■ **What to work on**
Your answer should consist only of the lines below from the one with "Definition ppro_ready (path" through the one with "mkResult SUCCESS NoMessage.", copied exactly.

■ **Saved data entries**
* * * * *
Definition stop_recording : M InternalOperationResult :=
  do self <- Prog.get;
  if negb (is_active self) then
    do p <-
      match __process self with
      | None => Prog.ret None
      | Some process =>
          run Prog.put (set_process None self);
          Prog.ret (Some (pid process))
      end;
    run Prog.call (RecorderLog WARNING
      ("Camera isn't active: can't stop non existing FFMPEG process "
       +:+ "(try to stop process with PID %s)") [ArgPid p]);
    Prog.ret (mkResult SUCCESS
      (Text "Camera isn't active: can't stop non existing FFMPEG process"))
  else
    run Prog.call (SendQuitSignal (__process self));
    let result := send_quit_signal (__process self) in
    do p <- process_pid self;
    run Prog.call (RunWithDelay kill_process [p] KILL_DELAY);
    if decide (status result = SUCCESS) then
      run Prog.call (RecorderLog INFO
        "Successfully stop camera recording (FFMPEG PID: %s)" [ArgPid (Some p)]);
      run Prog.put (set_process None self);
      do self <- Prog.get;
      run Prog.call (ApplyPipe (last_processed_path self) (last_processed_file self));
      Prog.ret result
    else
      run Prog.call (RecorderLog ERROR
        "Problems while stop camera recording (FFMPEG PID: %s) : %s"
        [ArgPid (Some p); ArgMsg (message result)]);
      Prog.ret result.

Definition is_launch (c : recorder_call) : bool :=
  match c with
  | ExecuteCommand _ => true
  | _ => false
  end.

Definition is_quit_signal (c : recorder_call) : bool :=
  match c with
  | SendQuitSignal _ => true
  | _ => false
  end.

Definition is_scheduling (c : recorder_call) : bool :=
  match c with
  | RunWithDelay _ _ _ => true
  | _ => false
  end.
End CameraRecorder.
End CameraRecorder.

(** ** A sample course

    Concrete rows, files and answers of the outside world, on which the
    definitions above can be run. *)
Module Sample.

(** Python's printing of an integer. *)
Definition str_num (n : Z) : string := NilZero.string_of_int (Z.to_int n).

Definition path_join (a b : string) : string := a +:+ "/" +:+ b.

Definition substepA : SubStep :=
  {| is_videos_ok := true;
     os_screencast_path := "/course/lesson/step/screenA";
     os_path := "/course/lesson/step/profA";
     screencast_name := "screenA";
     camera_recording_name := "profA" |}.

Definition substepB : SubStep :=
  {| is_videos_ok := true;
     os_screencast_path := "/course/lesson/step/screenB";
     os_path := "/course/lesson/step/profB";
     screencast_name := "screenB";
     camera_recording_name := "profB" |}.

(** A sub-step whose screen cast is not on the disk. *)
Definition substepC : SubStep :=
  {| is_videos_ok := true;
     os_screencast_path := "/course/lesson/step/missing";
     os_path := "/course/lesson/step/profC";
     screencast_name := "screenC";
     camera_recording_name := "profC" |}.

Definition isfile (path : string) : bool :=
  negb (String.eqb path "/course/lesson/step/missing").

(** The screen cast of A is 120 late, the camera recording of B is 50
    late. *)
Definition get_sync_offset (substep : SubStep) : Z :=
  if String.eqb (screencast_name substep) "screenA" then 120 else -50.

Definition get_diff_times (path : string) : list Z :=
  if String.eqb path "/course/lesson/step/screenA" then [3; 14] else [].

Definition substeps_of_step (step_id : Z) : list SubStep :=
  [substepA; substepC; substepB].

Definition step : db_row := {| id := 1; row_os_path := "/course/lesson/step" |}.

Definition step_files : target_files :=
  Exporting.get_target_step_files isfile get_sync_offset get_diff_times
    substeps_of_step step.

(** The settings and the disk of a machine on which Premiere Pro is set
    up, with its required file, the project template and the preset. *)
Definition ADOBE_PPRO_PATH : string := "/ppro/premiere".
Definition ADOBE_PPRO_CMD : string := "/C es.processFile".
Definition module_dir : string := "/studio/exporting".
Definition dirname (path : string) : string := "/ppro".
Definition escape_sep (path : string) : string := path.
Definition translate_non_alphanumerics (name : string) : string := name.

Definition ppro_ready (path : string) : bool :=
  String.eqb path "/ppro/extendscriptprqe.txt"
  || String.eqb path "/studio/exporting/adobe_templates/template.prproj"
  || String.eqb path "/studio/exporting/adobe_templates/ppro.sqpreset".

(** The same machine without the preset. *)
Definition ppro_without_preset (path : string) : bool :=
  String.eqb path "/ppro/extendscriptprqe.txt"
  || String.eqb path "/studio/exporting/adobe_templates/template.prproj".

Definition ppro_running (name : string) : bool := true.
Definition ppro_not_running (name : string) : bool := false.

Definition execute_command_sync (command : string) (allowable_code : Z)
  : InternalOperationResult := mkResult SUCCESS NoMessage.

Definition extractor_of_step (step_obj : db_row) : target_files := step_files.
Definition extractor_of_nothing (step_obj : db_row) : target_files :=
  Exporting.no_files.

Definition export (isfile : string -> bool) (running : string -> bool)
    (extractor : db_row -> target_files) :=
  ExportObj.export_obj_to_prproj ADOBE_PPRO_PATH ADOBE_PPRO_CMD module_dir
    dirname path_join isfile escape_sep str_num translate_non_alphanumerics
    running execute_command_sync row_os_path (fun _ => "step") extractor.

(** A recorder whose capture process, of identifier 4242, is running, and
    answers of the outside world: the process 4242 runs, the launch of a
    command fails, the quit signal is not delivered. *)
Definition FFMPEGcommand : string := "ffmpeg -f dshow -i video=cam ".
Definition capture : Popen := {| pid := 4242 |}.
Definition poll (p : Popen) : option Z := if pid p =? 4242 then None else Some 0.
Definition failing_launch (command : string) : InternalOperationResult * option Popen :=
  (mkResult FATAL_ERROR (Text "Cannot exec"), Some {| pid := 1 |}).
Definition failing_quit (p : option Popen) : InternalOperationResult :=
  mkResult FATAL_ERROR (Text "Cannot send quit signal").

Definition recording : ServerCameraRecorder :=
  {| __process := Some capture;
     last_processed_path := Some "/course/lesson/step";
     last_processed_file := Some "profA" |}.

Definition idle : ServerCameraRecorder :=
  {| __process := None;
     last_processed_path := Some "/course/lesson/step";
     last_processed_file := Some "profA" |}.
End Sample.

(** ** Measures and sequences of calls

    What the statements below count or run: the script inclusions of a
    chain, the sub-steps that a walk keeps, two calls of a method one
    after the other. *)
Module Derived.

(** The number of [append_script_including] among the calls of a chain. *)
Definition includes {num : Type} (calls : list (@Builder.append_call num)) : nat :=
  length (List.filter Builder.is_including calls).

(** [build()], then a chain of calls on the builder it leaves, then
    [build()] again: the second text. *)
Definition build_chain_build {num : Type} (str_num : num -> string)
    (calls : list (@Builder.append_call num)) (b : Builder.PPROCommandBuilder)
  : outcome string :=
  match Builder.chain str_num calls (snd (Builder.build b)) with
  | Return b' => Return (fst (Builder.build b'))
  | Raise e => Raise e
  end.

(** The sub-steps of a step that pass the check of the loop of
    [get_target_step_files], in the order of the query. *)
Definition kept (isfile : string -> bool) (substeps_of_step : Z -> list SubStep)
    (step_obj : db_row) : list SubStep :=
  List.filter (Exporting.substep_ready isfile) (substeps_of_step (id step_obj)).

(** An offset that is not negative, as an item of [sync_offsets]. *)
Definition nonnegative (item : string * Z) : Prop := 0 <= snd item.

(** The calls of the recorder that run the post-processing pipe. *)
Definition is_apply_pipe (c : recorder_call) : bool :=
  match c with
  | ApplyPipe _ _ => true
  | _ => false
  end.

(** A call of the recorder that reaches a process or the pipe: anything
    but a call of the logger. *)
Definition is_effect (c : recorder_call) : bool :=
  match c with
  | RecorderLog _ _ _ => false
  | _ => true
  end.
* * * * *
■ **Answer to this exercise**
Definition ppro_ready (path : string) : bool :=
  String.eqb path "/ppro/extendscriptprqe.txt"
  || String.eqb path "/studio/exporting/adobe_templates/template.prproj"
  || String.eqb path "/studio/exporting/adobe_templates/ppro.sqpreset".

(** The same machine without the preset. *)
Definition ppro_without_preset (path : string) : bool :=
  String.eqb path "/ppro/extendscriptprqe.txt"
  || String.eqb path "/studio/exporting/adobe_templates/template.prproj".

Definition ppro_running (name : string) : bool := true.
Definition ppro_not_running (name : string) : bool := false.

Definition execute_command_sync (command : string) (allowable_code : Z)
  : InternalOperationResult := mkResult SUCCESS NoMessage.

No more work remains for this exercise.